(Stored items)
────────
(** * Polaris kernel: processor bring-up, SMP bootstrap, devtmpfs and the
      boot tag list

    A shallow embedding of [kernel/cpu/cpu.c], of the file operations of
    [kernel/fs/devtmpfs.c] (read, write, open, mkdir) and of
    [stivale2_get_tag] from [kernel/kernel/kernel.c], with the properties
    of the design document stated over it, and further properties read off
    the code.  Part I holds the embedding and the vocabulary the
    properties are stated in; Part II holds the lemmas and theorems.

    Conventions.  A C integer of width [w] is a [Z] in [0, 2^w); every
    conversion and every arithmetic wrap-around is written out with [u32]
    and [u64].  Privileged processor state (control registers, MSRs,
    extended control registers, the AC flag) is a record threaded through a
    small state monad; every privileged instruction also appends an event to
    a chronological trace, so that ordering properties can be stated. *)

From Stdlib Require Import ZArith List Bool Lia.
From stdpp Require Import base list.
Import ListNotations.
Local Open Scope Z_scope.

(** * Part I.  The embedding *)

(** ** Machine integers *)

Definition u32 (x : Z) : Z := x mod 2 ^ 32.
Definition u64 (x : Z) : Z := x mod 2 ^ 64.

Arguments u32 : simpl never.
Arguments u64 : simpl never.

(** ** Processor bring-up: cpu.c *)

Module Cpu.

(** *** Processor state *)

(** The four output registers of one CPUID query; also the locals
    [a], [b], [c], [d] of [cpu_init]. *)
Record cpuid_regs := mk_regs { r_a : Z; r_b : Z; r_c : Z; r_d : Z }.

(** Feature masks of the compiler's [<cpuid.h>]. *)
Definition bit_XSAVE : Z := Z.shiftl 1 26.
Definition bit_AVX : Z := Z.shiftl 1 28.
Definition bit_AVX512F : Z := Z.shiftl 1 16.

(** The four save/restore routines of cpu.c, lines 57-77; each is a single
    instruction on the given region, so only its identity matters here. *)
Inductive fpu_routine := xsave | xrstor | fxsave | fxrstor.

Inductive event :=
| EvCpuid (leaf : Z)
| EvReadCr (n : Z)
| EvWriteCr (n v : Z)
| EvRdmsr (i : Z)
| EvWrmsr (i v : Z)
| EvXsetbv (i v : Z)
| EvClac.

Record machine := mk_machine {
  cr : Z -> Z;                          (* control registers, by index *)
  msr : Z -> Z;                         (* model-specific registers *)
  xcr : Z -> Z;                         (* extended control registers *)
  rflags_ac : bool;                     (* RFLAGS.AC, "access allowed" *)
  cpu_fpu_storage_size : Z;             (* size_t cpu_fpu_storage_size *)
  cpu_fpu_save : option fpu_routine;    (* void ( *cpu_fpu_save )(void * ) *)
  cpu_fpu_restore : option fpu_routine; (* void ( *cpu_fpu_restore )(void * ) *)
  trace : list event                    (* oldest event first *)
}.

Definition upd (f : Z -> Z) (k v : Z) : Z -> Z :=
  fun k' => if k' =? k then v else f k'.

(** *** A state monad over the machine *)

Definition M (A : Type) : Type := machine -> A * machine.

Definition ret {A} (x : A) : M A := fun s => (x, s).

Definition bind {A B} (m : M A) (k : A -> M B) : M B :=
  fun s => let (x, s') := m s in k x s'.

Notation "'let*' x := m 'in' k" := (bind m (fun x => k))
  (at level 100, x name, m at level 99, k at level 200).
Notation "m ;; k" := (bind m (fun _ => k))
  (at level 100, k at level 200, right associativity).

Definition exec {A} (m : M A) (s : machine) : machine := snd (m s).

Definition emit (e : event) : M unit := fun s =>
  (tt, mk_machine (cr s) (msr s) (xcr s) (rflags_ac s) (cpu_fpu_storage_size s)
         (cpu_fpu_save s) (cpu_fpu_restore s) (trace s ++ [e])).

(** *** Register access layer *)

(** [read_cr] / [write_cr] (macros of klibc/asm.h): a [mov] from or to the
    control register, whose width is 64 bits. *)
Definition read_cr (n : Z) : M Z := fun s =>
  let v := u64 (cr s n) in
  (v, snd (emit (EvReadCr n) s)).

Definition write_cr (n v : Z) : M unit := fun s =>
  emit (EvWriteCr n (u64 v))
    (mk_machine (upd (cr s) n (u64 v)) (msr s) (xcr s) (rflags_ac s)
       (cpu_fpu_storage_size s) (cpu_fpu_save s) (cpu_fpu_restore s) (trace s)).

(** cpu.c:39 [rdmsr]: the instruction delivers the register in EDX:EAX. *)
Definition rdmsr (i : Z) : M Z := fun s =>
  let eax := u32 (msr s i) in
  let edx := u32 (Z.shiftr (msr s i) 32) in
  (Z.lor (Z.shiftl edx 32) eax, snd (emit (EvRdmsr i) s)).

(** cpu.c:45 [wrmsr]: the value is split into EDX:EAX and written. *)
Definition wrmsr (i value : Z) : M unit := fun s =>
  let edx := u32 (Z.shiftr value 32) in
  let eax := u32 value in
  let w := Z.lor (Z.shiftl edx 32) eax in
  emit (EvWrmsr i w)
    (mk_machine (cr s) (upd (msr s) i w) (xcr s) (rflags_ac s)
       (cpu_fpu_storage_size s) (cpu_fpu_save s) (cpu_fpu_restore s) (trace s)).

(** cpu.c:51 [wrxcr]: [xsetbv] with the value split into EDX:EAX. *)
Definition wrxcr (i value : Z) : M unit := fun s =>
  let edx := u32 (Z.shiftr value 32) in
  let eax := u32 value in
  let w := Z.lor (Z.shiftl edx 32) eax in
  emit (EvXsetbv i w)
    (mk_machine (cr s) (msr s) (upd (xcr s) i w) (rflags_ac s)
       (cpu_fpu_storage_size s) (cpu_fpu_save s) (cpu_fpu_restore s) (trace s)).

(** [asm("clac")]: clears RFLAGS.AC. *)
Definition clac : M unit := fun s =>
  emit EvClac
    (mk_machine (cr s) (msr s) (xcr s) false
       (cpu_fpu_storage_size s) (cpu_fpu_save s) (cpu_fpu_restore s) (trace s)).

Definition set_fpu (size : Z) (save restore : fpu_routine) : M unit := fun s =>
  (tt, mk_machine (cr s) (msr s) (xcr s) (rflags_ac s)
         size (Some save) (Some restore) (trace s)).

(** The locals [a], [b], [c], [d] as line 123 initialises them. *)
Definition regs0 : cpuid_regs := mk_regs 0 0 0 0.

(** The machine [s] with the events [evs] appended to its trace. *)
Definition log_events (evs : list event) (s : machine) : machine :=
  mk_machine (cr s) (msr s) (xcr s) (rflags_ac s) (cpu_fpu_storage_size s)
    (cpu_fpu_save s) (cpu_fpu_restore s) (trace s ++ evs).

(** *** Feature probe *)

Section CpuInit.

(** Feature masks of cpu.h, which the sources at hand do not include. *)
Variables CPUID_SMEP CPUID_SMAP CPUID_UMIP : Z.

(** The processor: what the CPUID instruction answers for a leaf (the
    value of EAX) and a sub-leaf (the value of ECX), during one run of
    [cpu_init].  The answers [cpu_init] reads do not depend on the control
    bits it changes within a run: leaf 1 is queried before CR4.OSXSAVE is
    set, and leaves 0 and 7 reflect none of them.  A later run may meet
    another table: leaf 1 ECX bit 27 mirrors CR4 bit 18, which a run
    sets. *)
Variable cpuid : Z -> Z -> cpuid_regs.

(** [__cpuid] of the compiler's [<cpuid.h>], as x86_64 has it: the
    instruction with EAX loaded from [leaf] and nothing else.  ECX is not
    loaded, so the instruction runs with the value [ecx] the register
    holds at that point.  The four outputs are [unsigned int]. *)
Definition __cpuid (leaf ecx : Z) : M cpuid_regs := fun s =>
  let r := cpuid leaf ecx in
  (mk_regs (u32 (r_a r)) (u32 (r_b r)) (u32 (r_c r)) (u32 (r_d r)),
   snd (emit (EvCpuid leaf) s)).

(** [__get_cpuid_max] of [<cpuid.h>]: EAX of the base leaf [ext] (0 or
    0x80000000).  The base leaves have no sub-leaves - the processor
    ignores ECX for them - which is written as sub-leaf 0.  The second
    component is what the query leaves in ECX. *)
Definition __get_cpuid_max (ext : Z) : M (Z * Z) :=
  let* r := __cpuid ext 0 in
  ret (r_a r, r_c r).

(** [__get_cpuid] of [<cpuid.h>]: returns 0 and leaves the four outputs
    alone when the leaf is above the highest supported one; otherwise
    stores the query's result and returns 1.  Between the query of the
    base leaf and the query of [leaf] there is only the comparison: the
    second query runs with the ECX the first one left. *)
Definition __get_cpuid (leaf : Z) (abcd : cpuid_regs) : M (bool * cpuid_regs) :=
  let ext := Z.land leaf 0x80000000 in
  let* m := __get_cpuid_max ext in
  let maxlevel := fst m in
  let ecx := snd m in
  if (maxlevel =? 0) || (maxlevel <? leaf) then ret (false, abcd)
  else
    let* r := __cpuid leaf ecx in
    ret (true, r).

(** *** Per-core initialization sequencer: [cpu_init], cpu.c:104-187 *)

(** C truth of an integer expression. *)
Definition nonzero (x : Z) : bool := negb (x =? 0).

(** Lines 106-110: enable SSE/SSE2. *)
Definition cpu_init_cr0 : M unit :=
  let* cr0 := read_cr 0 in
  let cr0 := Z.land cr0 (u64 (Z.lnot (Z.shiftl 1 2))) in
  let cr0 := Z.lor cr0 (Z.shiftl 1 1) in
  write_cr 0 cr0.

(** Lines 112-115. *)
Definition cpu_init_cr4_fxsr : M unit :=
  let* cr4 := read_cr 4 in
  let cr4 := Z.lor cr4 (Z.shiftl 3 9) in
  write_cr 4 cr4.

(** Lines 118-120. *)
Definition cpu_init_cr4_tsd : M unit :=
  let* cr4 := read_cr 4 in
  let cr4 := Z.lor cr4 (Z.shiftl 1 2) in
  write_cr 4 cr4.

(** Lines 124-130. *)
Definition cpu_init_smep (abcd : cpuid_regs) : M cpuid_regs :=
  let* q := __get_cpuid 7 abcd in
  let abcd := snd q in
  if fst q then
    if nonzero (Z.land (r_b abcd) CPUID_SMEP) then
      let* cr4 := read_cr 4 in
      let cr4 := Z.lor cr4 (Z.shiftl 1 20) in
      write_cr 4 cr4;;
      ret abcd
    else ret abcd
  else ret abcd.

(** Lines 132-139. *)
Definition cpu_init_smap (abcd : cpuid_regs) : M cpuid_regs :=
  let* q := __get_cpuid 7 abcd in
  let abcd := snd q in
  if fst q then
    if nonzero (Z.land (r_b abcd) CPUID_SMAP) then
      let* cr4 := read_cr 4 in
      let cr4 := Z.lor cr4 (Z.shiftl 1 21) in
      write_cr 4 cr4;;
      clac;;
      ret abcd
    else ret abcd
  else ret abcd.

(** Lines 141-147. *)
Definition cpu_init_umip (abcd : cpuid_regs) : M cpuid_regs :=
  let* q := __get_cpuid 7 abcd in
  let abcd := snd q in
  if fst q then
    if nonzero (Z.land (r_c abcd) CPUID_UMIP) then
      let* cr4 := read_cr 4 in
      let cr4 := Z.lor cr4 (Z.shiftl 1 11) in
      write_cr 4 cr4;;
      ret abcd
    else ret abcd
  else ret abcd.

(** Lines 150-154: the page-attribute table. *)
Definition cpu_init_pat : M unit :=
  let* pat_msr := rdmsr 0x277 in
  let pat_msr := Z.land pat_msr 0xFFFFFFFF in
  let pat_msr := Z.lor pat_msr (u64 (Z.shiftl 0x0105 32)) in
  wrmsr 0x277 pat_msr.

(** Lines 162-176: the value handed to [wrxcr]; returns it together with
    the locals as the second leaf-7 query leaves them. *)
Definition cpu_init_xcr0 (abcd : cpuid_regs) : M (Z * cpuid_regs) :=
  let xcr0 := 0 in
  let xcr0 := Z.lor xcr0 (Z.shiftl 1 0) in
  let xcr0 := Z.lor xcr0 (Z.shiftl 1 1) in
  let xcr0 :=
    if nonzero (Z.land (r_c abcd) bit_AVX) then Z.lor xcr0 (Z.shiftl 1 2)
    else xcr0 in
  let* q := __get_cpuid 7 abcd in
  let abcd := snd q in
  let xcr0 :=
    if fst q then
      if nonzero (Z.land (r_b abcd) bit_AVX512F) then
        let xcr0 := Z.lor xcr0 (Z.shiftl 1 5) in
        let xcr0 := Z.lor xcr0 (Z.shiftl 1 6) in
        Z.lor xcr0 (Z.shiftl 1 7)
      else xcr0
    else xcr0 in
  ret (xcr0, abcd).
────────
> **Task details**:
Using the entries above, give back exactly the line containing "(** * Part I.", the line containing "(** The four save/restore", and every line between them, and nothing else.

> **Reply**:
(** * Part I.  The embedding *)

(** ** Machine integers *)

Definition u32 (x : Z) : Z := x mod 2 ^ 32.
Definition u64 (x : Z) : Z := x mod 2 ^ 64.

Arguments u32 : simpl never.
Arguments u64 : simpl never.

(** ** Processor bring-up: cpu.c *)

Module Cpu.

(** *** Processor state *)

(** The four output registers of one CPUID query; also the locals
    [a], [b], [c], [d] of [cpu_init]. *)
Record cpuid_regs := mk_regs { r_a : Z; r_b : Z; r_c : Z; r_d : Z }.

(** Feature masks of the compiler's [<cpuid.h>]. *)
Definition bit_XSAVE : Z := Z.shiftl 1 26.
Definition bit_AVX : Z := Z.shiftl 1 28.
Definition bit_AVX512F : Z := Z.shiftl 1 16.

(** The four save/restore routines of cpu.c, lines 57-77; each is a single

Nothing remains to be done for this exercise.